_DATA PROVIDED_
(** Objects that stand where a type or a hint is expected. *)
Inductive ty :=
| TyNone                                        (* None *)
| TyAny                                         (* typing.Any *)
| TyUnionForm                                   (* typing.Union, the origin of a union hint *)
| TyClass (c : class)                           (* a class *)
| TyGeneric (origin : class) (args : list ty)   (* List[int], Dict[str, V], Set[int], list[int] *)
| TyUnion (args : list ty)                      (* Union[A, B], Optional[A] *)
| TyForm (name : string)                        (* typing.Literal, typing.ClassVar, typing.Final:
                                                   special forms, which are not classes *)
| TySpecial (form : string) (args : list ty).   (* Literal["a"], ClassVar[T], Final[T] *)

Fixpoint ty_eqb (a b : ty) {struct a} : bool :=
  let fix list_eqb (xs ys : list ty) {struct xs} : bool :=
    match xs, ys with
    | [], [] => true
    | x :: xs', y :: ys' => ty_eqb x y && list_eqb xs' ys'
    | _, _ => false
    end in
  match a, b with
  | TyNone, TyNone | TyAny, TyAny | TyUnionForm, TyUnionForm => true
  | TyClass c, TyClass d => class_eqb c d
  | TyGeneric o xs, TyGeneric p ys => class_eqb o p && list_eqb xs ys
  | TyUnion xs, TyUnion ys => list_eqb xs ys
  | TyForm f, TyForm g => String.eqb f g
  | TySpecial f xs, TySpecial g ys => String.eqb f g && list_eqb xs ys
  | _, _ => false
  end.

Arguments ty_eqb a b : simpl never.

Definition NoneType : ty := TyClass (Builtin BNoneType).
Definition Tbytes : ty := TyClass (Builtin Bbytes).
Definition Tbytearray : ty := TyClass (Builtin Bbytearray).
Definition Tbool : ty := TyClass (Builtin Bbool).
Definition Tint : ty := TyClass (Builtin Bint).
Definition Tfloat : ty := TyClass (Builtin Bfloat).
Definition Tstr : ty := TyClass (Builtin Bstr).
Definition Tlist : ty := TyClass (Builtin Blist).
Definition Tdict : ty := TyClass (Builtin Bdict).
Definition Ttuple : ty := TyClass (Builtin Btuple).
Definition Tobject : ty := TyClass (Builtin Bobject).

(** [typing.Optional[t]], [typing.List[t]], [typing.Dict[k, v]],
    [typing.Set[t]]. *)
Definition Optional (t : ty) : ty := TyUnion [t; NoneType].
Definition ListOf (t : ty) : ty := TyGeneric (Builtin Blist) [t].
Definition DictOf (k v : ty) : ty := TyGeneric (Builtin Bdict) [k; v].
Definition SetOf (t : ty) : ty := TyGeneric (Builtin Bset) [t].

(** [typing.Final[t]]. *)
Definition FinalOf (t : ty) : ty := TySpecial "Final" [t].

(** [typing.get_origin] and [typing.get_args]: the origin of a generic
    alias is a class, the origin of a parametrized special form is the
    form itself. *)
Definition get_origin (t : ty) : ty :=
  match t with
  | TyGeneric origin _ => TyClass origin
  | TyUnion _ => TyUnionForm
  | TySpecial form _ => TyForm form
  | _ => TyNone
  end.

Definition get_args (t : ty) : list ty :=
  match t with
  | TyGeneric _ args => args
  | TyUnion args => args
  | TySpecial _ args => args
  | _ => []
  end.

(** [x is None], [x is Union], [x is Any]. *)
Definition is_None (t : ty) : bool :=
  match t with TyNone => true | _ => false end.
Definition is_Union (t : ty) : bool :=
  match t with TyUnionForm => true | _ => false end.
Definition is_Any (t : ty) : bool :=
  match t with TyAny => true | _ => false end.

(** Truth value of an object used as a hint: only [None] is false. *)
Definition ty_truth (t : ty) : bool := negb (is_None t).

(** [issubclass(t, b)]: a [TypeError] when [t] is not a class. *)
Definition issubclass (t : ty) (b : builtin) : outcome bool :=
  match t with
  | TyClass c => Return (class_issubclass c b)
  | _ => Raise (mk_error TypeError "issubclass() arg 1 must be a class")
  end.

(** [inspect.isclass] and [dataclasses.is_dataclass] on a type object. *)
Definition isclass (t : ty) : bool :=
  match t with TyClass _ => true | _ => false end.

Definition is_dataclass (t : ty) : bool :=
  match t with TyClass (User _ _ d) => d | _ => false end.

(** [t.__name__]. *)
Definition ty_name (t : ty) : string :=
  match t with
  | TyNone => "None"
  | TyAny => "Any"
  | TyUnionForm => "Union"
  | TyClass c => class_name c
  | TyGeneric c _ => class_name c
  | TyUnion _ => "Union"
  | TyForm f => f
  | TySpecial f _ => f
  end.

(** [x in xs] and [xs.remove(x)] (the first occurrence) on a list of
    type objects. *)
Definition ty_in (x : ty) (xs : list ty) : bool := existsb (ty_eqb x) xs.

Fixpoint ty_remove (x : ty) (xs : list ty) : list ty :=
  match xs with
  | [] => []
  | y :: ys => if ty_eqb x y then ys else y :: ty_remove x ys
  end.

_EXERCISE PROMPT_
Write each entry out again, exactly as it reads above.

_RESULT FOR THIS EXERCISE_
(** Objects that stand where a type or a hint is expected. *)
Inductive ty :=
| TyNone                                        (* None *)
| TyAny                                         (* typing.Any *)
| TyUnionForm                                   (* typing.Union, the origin of a union hint *)
| TyClass (c : class)                           (* a class *)
| TyGeneric (origin : class) (args : list ty)   (* List[int], Dict[str, V], Set[int], list[int] *)
| TyUnion (args : list ty)                      (* Union[A, B], Optional[A] *)
| TyForm (name : string)                        (* typing.Literal, typing.ClassVar, typing.Final:
                                                   special forms, which are not classes *)
| TySpecial (form : string) (args : list ty).   (* Literal["a"], ClassVar[T], Final[T] *)

Fixpoint ty_eqb (a b : ty) {struct a} : bool :=
  let fix list_eqb (xs ys : list ty) {struct xs} : bool :=
    match xs, ys with
    | [], [] => true
    | x :: xs', y :: ys' => ty_eqb x y && list_eqb xs' ys'
    | _, _ => false
    end in
  match a, b with
  | TyNone, TyNone | TyAny, TyAny | TyUnionForm, TyUnionForm => true
  | TyClass c, TyClass d => class_eqb c d
  | TyGeneric o xs, TyGeneric p ys => class_eqb o p && list_eqb xs ys
  | TyUnion xs, TyUnion ys => list_eqb xs ys
  | TyForm f, TyForm g => String.eqb f g
  | TySpecial f xs, TySpecial g ys => String.eqb f g && list_eqb xs ys
  | _, _ => false
  end.

Arguments ty_eqb a b : simpl never.

Definition NoneType : ty := TyClass (Builtin BNoneType).
Definition Tbytes : ty := TyClass (Builtin Bbytes).
Definition Tbytearray : ty := TyClass (Builtin Bbytearray).
Definition Tbool : ty := TyClass (Builtin Bbool).
Definition Tint : ty := TyClass (Builtin Bint).
Definition Tfloat : ty := TyClass (Builtin Bfloat).
Definition Tstr : ty := TyClass (Builtin Bstr).
Definition Tlist : ty := TyClass (Builtin Blist).
Definition Tdict : ty := TyClass (Builtin Bdict).
Definition Ttuple : ty := TyClass (Builtin Btuple).
Definition Tobject : ty := TyClass (Builtin Bobject).

(** [typing.Optional[t]], [typing.List[t]], [typing.Dict[k, v]],
    [typing.Set[t]]. *)
Definition Optional (t : ty) : ty := TyUnion [t; NoneType].
Definition ListOf (t : ty) : ty := TyGeneric (Builtin Blist) [t].
Definition DictOf (k v : ty) : ty := TyGeneric (Builtin Bdict) [k; v].
Definition SetOf (t : ty) : ty := TyGeneric (Builtin Bset) [t].

(** [typing.Final[t]]. *)
Definition FinalOf (t : ty) : ty := TySpecial "Final" [t].

(** [typing.get_origin] and [typing.get_args]: the origin of a generic
    alias is a class, the origin of a parametrized special form is the
    form itself. *)
Definition get_origin (t : ty) : ty :=
  match t with
  | TyGeneric origin _ => TyClass origin
  | TyUnion _ => TyUnionForm
  | TySpecial form _ => TyForm form
  | _ => TyNone
  end.

Definition get_args (t : ty) : list ty :=
  match t with
  | TyGeneric _ args => args
  | TyUnion args => args
  | TySpecial _ args => args
  | _ => []
  end.

(** [x is None], [x is Union], [x is Any]. *)
Definition is_None (t : ty) : bool :=
  match t with TyNone => true | _ => false end.
Definition is_Union (t : ty) : bool :=
  match t with TyUnionForm => true | _ => false end.
Definition is_Any (t : ty) : bool :=
  match t with TyAny => true | _ => false end.

(** Truth value of an object used as a hint: only [None] is false. *)
Definition ty_truth (t : ty) : bool := negb (is_None t).

(** [issubclass(t, b)]: a [TypeError] when [t] is not a class. *)
Definition issubclass (t : ty) (b : builtin) : outcome bool :=
  match t with
  | TyClass c => Return (class_issubclass c b)
  | _ => Raise (mk_error TypeError "issubclass() arg 1 must be a class")
  end.

(** [inspect.isclass] and [dataclasses.is_dataclass] on a type object. *)
Definition isclass (t : ty) : bool :=
  match t with TyClass _ => true | _ => false end.

Definition is_dataclass (t : ty) : bool :=
  match t with TyClass (User _ _ d) => d | _ => false end.

(** [t.__name__]. *)
Definition ty_name (t : ty) : string :=
  match t with
  | TyNone => "None"
  | TyAny => "Any"
  | TyUnionForm => "Union"
  | TyClass c => class_name c
  | TyGeneric c _ => class_name c
  | TyUnion _ => "Union"
  | TyForm f => f
  | TySpecial f _ => f
  end.

(** [x in xs] and [xs.remove(x)] (the first occurrence) on a list of
    type objects. *)
Definition ty_in (x : ty) (xs : list ty) : bool := existsb (ty_eqb x) xs.

Fixpoint ty_remove (x : ty) (xs : list ty) : list ty :=
  match xs with
  | [] => []
  | y :: ys => if ty_eqb x y then ys else y :: ty_remove x ys
  end.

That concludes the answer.